My Week at Hedgebrook: March 2013 Master Class with Carolyn Forché
4 AM 3.19.13. I wake to the smell of wood smoke, redolent of douglas fir and western cedar. The loft’s chill, dry air feels like an extra layer of fragile, impermeable skin. I inhale it in short, shallow puffs. Even so, my throat closes against it. Pulling the duvet up to my neck, I concentrate on the faint hissing-sliding noise on the roof above me, the sound that woke me. Not an animal. Not the wind.
Snow. It’s snowing.
So began my first day at Hedgebrook, where I took part in a week-long poetry master class led by Carolyn Forché in March 2013.
Located on a forty-acre farm on Whidbey Island, Washington, Hedgebrook is a writer’s retreat for women. Founded by Seattle philanthropist, Nancy Nordhoff, it offers a Master Class Program and a Writer in Residence Program.
Six of us enrolled in the poetry master class. We were each assigned one of Hedgebrook’s six cottages, our home—and workspace—away from home. Warmed by a Yotl stove, this “room of our own” offered something we all yearn for: private, uninterrupted time to think, read, and write.

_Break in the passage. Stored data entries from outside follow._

(* ===== verification/StateCodec.v ===== *)
(** * Storage and call encoding of the sponsored-tx pallet

    The derived codecs of [SponsorPolicy] and [SponsorState] in
    [pallets/sponsored-tx/src/types.rs] ([Encode], [Decode], [MaxEncodedLen]) and of the
    pallet's call enum, whose variants carry the [call_index] of
    [pallets/sponsored-tx/src/lib.rs].  The codecs of accounts, balances and compact lengths
    are library code: instances of [Codec] with their documented properties. *)

From S2P Require Import Prelude Types Ledger Pallet Mock Codec.
Local Open Scope N_scope.

(** A codec whose values all take [n] bytes. *)
Class FixedLen {A : Type} (C : Codec A) (n : N) : Prop :=
  encode_len a : N.of_nat (length (encode a)) = n.

(** Compact numbers do not get shorter as they grow. *)
Class CompactMono (C : Codec N) : Prop :=
  compact_mono x y : x ≤ y → (length (encode x) ≤ length (encode y))%nat.

Section codecs.
Context {T : Config}.
Context {account : Codec AccountId} {balance : Codec N} {compact_u32 : Codec N}.

(** ** Vectors with a bound *)

(** The length, compact, and then the elements. *)
Definition encode_vec (l : list AccountId) : list N :=
  encode (Codec := compact_u32) (N.of_nat (length l)) ++ concat (encode (Codec := account) <$> l).

Fixpoint decode_items (n : nat) (input : list N) : option (list AccountId * list N) :=
  match n with
  | O => Some ([], input)
  | S n =>
      '(a, input) ← decode (Codec := account) input;
      '(l, input) ← decode_items n input;
      Some (a :: l, input)
  end.

(** A vector longer than its bound is not decoded. *)
Definition decode_bounded_vec (max : N) (input : list N) :
    option (BoundedVec AccountId max * list N) :=
  '(n, input) ← decode (Codec := compact_u32) input;
  if max <? n then None
  else
    '(l, input) ← decode_items (N.to_nat n) input;
    v ← try_into_bounded max l;
    Some (v, input).

(** ** [types.rs] *)

Definition encode_policy (p : SponsorPolicy) : list N :=
  encode_vec (bv_items (allowed_callers p)) ++ encode (Codec := balance) (max_fee_per_tx p).

Definition decode_policy (input : list N) : option (SponsorPolicy * list N) :=
  '(callers, input) ← decode_bounded_vec MaxAllowedCallers input;
  '(max_fee, input) ← decode (Codec := balance) input;
  Some ({| allowed_callers := callers; max_fee_per_tx := max_fee |}, input).

(** A boolean is a byte of 0 or 1. *)
Definition encode_bool (b : bool) : list N := [if b then 1 else 0].

Definition decode_bool (input : list N) : option (bool * list N) :=
  match input with
  | 0 :: input => Some (false, input)
  | 1 :: input => Some (true, input)
  | _ => None
  end.

Definition encode_state (st : SponsorState) : list N :=
  encode_bool (active st) ++ encode_policy (policy st).

Definition decode_state (input : list N) : option (SponsorState * list N) :=
  '(a, input) ← decode_bool input;
  '(p, input) ← decode_policy input;
  Some ({| active := a; policy := p |}, input).

(** [MaxEncodedLen], from the widths of an account and a balance. *)
Definition policy_max_encoded_len (account_len balance_len : N) : N :=
  N.of_nat (length (encode (Codec := compact_u32) MaxAllowedCallers))
  + MaxAllowedCallers * account_len + balance_len.

Definition state_max_encoded_len (account_len balance_len : N) : N :=
  1 + policy_max_encoded_len account_len balance_len.

(** ** The call enum *)

Definition call_index (c : Call) : N :=
  match c with
  | Call_register_sponsor _ _ => 0
  | Call_increase_budget _ => 1
  | Call_decrease_budget _ => 2
  | Call_set_policy _ => 3
  | Call_pause => 4
  | Call_resume => 5
  | Call_unregister => 6
  end.

Definition encode_call (c : Call) : list N :=
  call_index c ::
  match c with
  | Call_register_sponsor b p => encode (Codec := balance) b ++ encode_policy p
  | Call_increase_budget x | Call_decrease_budget x => encode (Codec := balance) x
  | Call_set_policy p => encode_policy p
  | Call_pause | Call_resume | Call_unregister => []
  end.

Definition decode_call (input : list N) : option (Call * list N) :=
  match input with
  | 0 :: input =>
      '(b, input) ← decode (Codec := balance) input;
      '(p, input) ← decode_policy input;
      Some (Call_register_sponsor b p, input)
  | 1 :: input => '(x, input) ← decode (Codec := balance) input; Some (Call_increase_budget x, input)
  | 2 :: input => '(x, input) ← decode (Codec := balance) input; Some (Call_decrease_budget x, input)
  | 3 :: input => '(p, input) ← decode_policy input; Some (Call_set_policy p, input)
  | 4 :: input => Some (Call_pause, input)
  | 5 :: input => Some (Call_resume, input)
  | 6 :: input => Some (Call_unregister, input)
  | _ => None
  end.

(** ** Round trips *)

Context (wire_account : AccountId → Prop) (account_len balance_len : N).
Context {AS : CodecSpec account wire_account} {BS : CodecSpec balance (λ x, x ≤ balance_max)}.
Context {KS : CodecSpec compact_u32 (λ x, x ≤ MaxAllowedCallers)}.

(** What the types hold: accounts and amounts of the right width. *)
Definition wire_policy (p : SponsorPolicy) : Prop :=
  Forall wire_account (bv_items (allowed_callers p)) ∧ max_fee_per_tx p ≤ balance_max.

Definition wire_call (c : Call) : Prop :=
  match c with
  | Call_register_sponsor b p => b ≤ balance_max ∧ wire_policy p
  | Call_increase_budget x | Call_decrease_budget x => x ≤ balance_max
  | Call_set_policy p => wire_policy p
  | Call_pause | Call_resume | Call_unregister => True
  end.

Lemma decode_items_encode l rest :
  Forall wire_account l →
  decode_items (length l) (concat (encode (Codec := account) <$> l) ++ rest) = Some (l, rest).
Proof.
  induction 1 as [|a l Ha _ IH]; [done|]. cbn [length decode_items fmap list_fmap concat].
  rewrite <- app_assoc, (decode_encode (C := account)) by done. cbn -[decode_items].
  by rewrite IH.
Qed.

Lemma decode_policy_encode p rest :
  wire_policy p → decode_policy (encode_policy p ++ rest) = Some (p, rest).
Proof.
  destruct p as [v fee]. intros [Hacc Hfee]. cbn in *.
  pose proof (bounded_vec_length v) as Hlen.
  unfold decode_policy, decode_bounded_vec, encode_policy, encode_vec. cbn.
  rewrite <- !app_assoc, (decode_encode (C := compact_u32)) by done. cbn.
  rewrite (proj2 (N.ltb_ge _ _)) by done. rewrite Nat2N.id, decode_items_encode by done. cbn.
  pose proof (try_into_bounded_spec MaxAllowedCallers (bv_items v)) as Hv.
  destruct (try_into_bounded _ _) as [v'|]; [|lia]. cbn.
  rewrite (decode_encode (C := balance)) by done. cbn. by rewrite (bounded_vec_eq v' v).
Qed.

Lemma encode_vec_len l max {FL : FixedLen account account_len} {CM : CompactMono compact_u32} :
  N.of_nat (length l) ≤ max →
  N.of_nat (length (encode_vec l))
  ≤ N.of_nat (length (encode (Codec := compact_u32) max)) + max * account_len.
Proof.
  intros Hle. unfold encode_vec. rewrite length_app.
  assert (Hitems : N.of_nat (length (concat (encode (Codec := account) <$> l)))
                   = N.of_nat (length l) * account_len).
  { clear Hle. induction l as [|a l IH]; [done|]. cbn [fmap list_fmap concat length].
    rewrite length_app, Nat2N.inj_add, IH, (encode_len (C := account)). lia. }
  pose proof (compact_mono (C := compact_u32) _ _ Hle).
  rewrite Nat2N.inj_add, Hitems. nia.
Qed.

(** C18: a sponsor's stored state decodes to itself, whatever follows it, and never
    takes more than the bytes [MaxEncodedLen] declares for it. *)
Theorem state_codec {FA : FixedLen account account_len} {FB : FixedLen balance balance_len}
    {CM : CompactMono compact_u32} st rest :
  wire_policy (policy st) →
  decode_state (encode_state st ++ rest) = Some (st, rest)
  ∧ N.of_nat (length (encode_state st)) ≤ state_max_encoded_len account_len balance_len.
Proof.
  destruct st as [a p]. intros Hp. split.
  - unfold decode_state, encode_state. rewrite <- app_assoc. cbn [active policy] in *.
    destruct a; cbn -[decode_policy]; by rewrite decode_policy_encode.
  - pose proof (encode_vec_len (bv_items (allowed_callers p)) MaxAllowedCallers
      (bounded_vec_length _)) as Hv.
    pose proof (encode_len (C := balance) (max_fee_per_tx p)) as Hb.
    unfold encode_state, encode_bool, encode_policy, state_max_encoded_len,
      policy_max_encoded_len. cbn [active policy]. rewrite !length_app. cbn [length]. lia.
Qed.

(** C19: every call of the pallet decodes to itself from its index and arguments; an
    encoding with an index no call has is no call, and neither is a registration or a change
    of policy whose allowlist is declared longer than the bound. *)
Theorem call_codec c rest :
  (wire_call c → decode_call (encode_call c ++ rest) = Some (c, rest))
  ∧ (∀ i input, 6 < i → decode_call (i :: input) = None)
  ∧ (∀ n input rest, MaxAllowedCallers < n →
       decode (Codec := compact_u32) input = Some (n, rest) →
       decode_call (3 :: input) = None
       ∧ ∀ budget args, decode (Codec := balance) args = Some (budget, input) →
           decode_call (0 :: args) = None).
Proof.
  split_and!.
  - intros Hw. destruct c as [b p|x|x|p| | |]; cbn -[decode_policy] in *;
      rewrite <- ?app_assoc.
    + destruct Hw as [Hb Hp]. rewrite (decode_encode (C := balance)) by done.
      cbn -[decode_policy]. by rewrite decode_policy_encode.
    + by rewrite (decode_encode (C := balance)).
    + by rewrite (decode_encode (C := balance)).
    + by rewrite decode_policy_encode.
    + done.
    + done.
    + done.
  - intros i input Hi. cbn. repeat (case_match; try done; try lia).
  - intros n input rest' Hn Hd.
    assert (Hp : decode_policy input = None).
    { unfold decode_policy, decode_bounded_vec. rewrite Hd. cbn.
      by rewrite (proj2 (N.ltb_lt _ _)). }
    split; [cbn -[decode_policy]; by rewrite Hp|].
    intros budget args Hb. cbn -[decode_policy]. rewrite Hb. cbn -[decode_policy]. by rewrite Hp.
Qed.
End codecs.

(** ** The mock runtime's codecs *)

Lemma le_bytes_length n x : length (le_bytes n x) = n.
Proof. revert x. induction n as [|n IH]; intros x; cbn; [done|by rewrite IH]. Qed.

#[export] Instance u64_fixed_len : FixedLen u64_codec 8.
Proof. intros x. cbn [encode u64_codec]. by rewrite le_bytes_length. Qed.

Lemma compact_length_mono x y : x ≤ y → (compact_length x ≤ compact_length y)%nat.
Proof.
  intros Hle. assert (Hs : N.size x ≤ N.size y).
  { destruct (decide (x = 0)) as [->|Hx]; [cbn; lia|].
    rewrite !N.size_log2 by lia. apply -> N.succ_le_mono. by apply N.log2_le_mono. }
  unfold compact_length.
  pose proof (N.Div0.div_le_mono (N.size x + 7) (N.size y + 7) 8 ltac:(lia)). lia.
Qed.

#[export] Instance compact_codec_mono : CompactMono compact_codec.
Proof.
  intros x y Hle. cbn [encode compact_codec]. unfold compact_encode.
  assert (4 ≤ compact_length y)%nat by (unfold compact_length; lia).
  pose proof (compact_length_mono _ _ Hle).
  destruct (N.ltb_spec x 64), (N.ltb_spec x (2 ^ 14)), (N.ltb_spec x (2 ^ 30)),
    (N.ltb_spec y 64), (N.ltb_spec y (2 ^ 14)), (N.ltb_spec y (2 ^ 30)); try lia;
    cbn [length]; rewrite ?le_bytes_length; lia.
Qed.

Definition mock_account_codec : Codec (@AccountId Test) := u64_codec.

#[export] Instance mock_account_spec :
  CodecSpec mock_account_codec (λ a : @AccountId Test, (a : N) ≤ u64_max).
Proof. exact u64_codec_spec. Qed.

#[export] Instance mock_account_len : FixedLen mock_account_codec 8.
Proof. exact u64_fixed_len. Qed.

#[export] Instance mock_balance_spec : CodecSpec u64_codec (λ x, x ≤ @balance_max Test).
Proof. exact u64_codec_spec. Qed.

Definition paused_2_50 : SponsorState := {| active := false; policy := policy_2_50 |}.

Lemma policy_2_50_wire : wire_policy (λ a : @AccountId Test, (a : N) ≤ u64_max) policy_2_50.
Proof. split; [repeat constructor; by vm_compute|by vm_compute]. Qed.

Lemma state_codec_witness :
  encode_state (account := mock_account_codec) (balance := u64_codec)
    (compact_u32 := compact_codec) paused_2_50
  = [0; 4; 2; 0; 0; 0; 0; 0; 0; 0; 50; 0; 0; 0; 0; 0; 0; 0]
  ∧ decode_state (account := mock_account_codec) (balance := u64_codec)
      (compact_u32 := compact_codec)
      [0; 4; 2; 0; 0; 0; 0; 0; 0; 0; 50; 0; 0; 0; 0; 0; 0; 0; 7] = Some (paused_2_50, [7])
  ∧ 18 ≤ 74.
Proof.
  split; [reflexivity|].
  exact (state_codec (account := mock_account_codec) (balance := u64_codec)
    (compact_u32 := compact_codec) (λ a : @AccountId Test, (a : N) ≤ u64_max) 8 8 paused_2_50
    [7] policy_2_50_wire).
Defined.

Lemma call_codec_witness :
  encode_call (account := mock_account_codec) (balance := u64_codec)
    (compact_u32 := compact_codec) (Call_set_policy policy_2_50)
  = [3; 4; 2; 0; 0; 0; 0; 0; 0; 0; 50; 0; 0; 0; 0; 0; 0; 0]
  ∧ decode_call (account := mock_account_codec) (balance := u64_codec)
      (compact_u32 := compact_codec)
      [3; 4; 2; 0; 0; 0; 0; 0; 0; 0; 50; 0; 0; 0; 0; 0; 0; 0] = Some (Call_set_policy policy_2_50, [])
  ∧ decode_call (account := mock_account_codec) (balance := u64_codec)
      (compact_u32 := compact_codec) [3; 36] = None
  ∧ decode_call (account := mock_account_codec) (balance := u64_codec)
      (compact_u32 := compact_codec) [0; 200; 0; 0; 0; 0; 0; 0; 0; 36] = None.
Proof.
  split; [reflexivity|].
  destruct (call_codec (account := mock_account_codec) (balance := u64_codec)
    (compact_u32 := compact_codec) (λ a : @AccountId Test, (a : N) ≤ u64_max)
    (Call_set_policy policy_2_50) []) as (Hrt & _ & Hlong).
  split; [exact (Hrt policy_2_50_wire)|].
  destruct (Hlong 9 [36] []) as [Hset Hreg]; [reflexivity|reflexivity|].
  split; [exact Hset|]. apply (Hreg 200). reflexivity.
Defined.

After lunch in the cottage, we met daily with Carolyn in the common room to share and discuss our morning’s work. Critiques, questions, lively interchange, and banter wove around and through her insightful suggestions.
Our communal dinners occasioned wide-ranging exchanges about life-and-writing, life-in-writing, life in general against a backdrop of spectacular sunsets over sea meadows, Useless Bay, and the Olympic Mountains.
7 PM 3.25.13 Our last evening together. Just below the farmhouse, in a nearby inlet, a flock of migrating snow geese settles for the night. Preening and feeding, the birds bob in the blue-grey water, at home, far from home.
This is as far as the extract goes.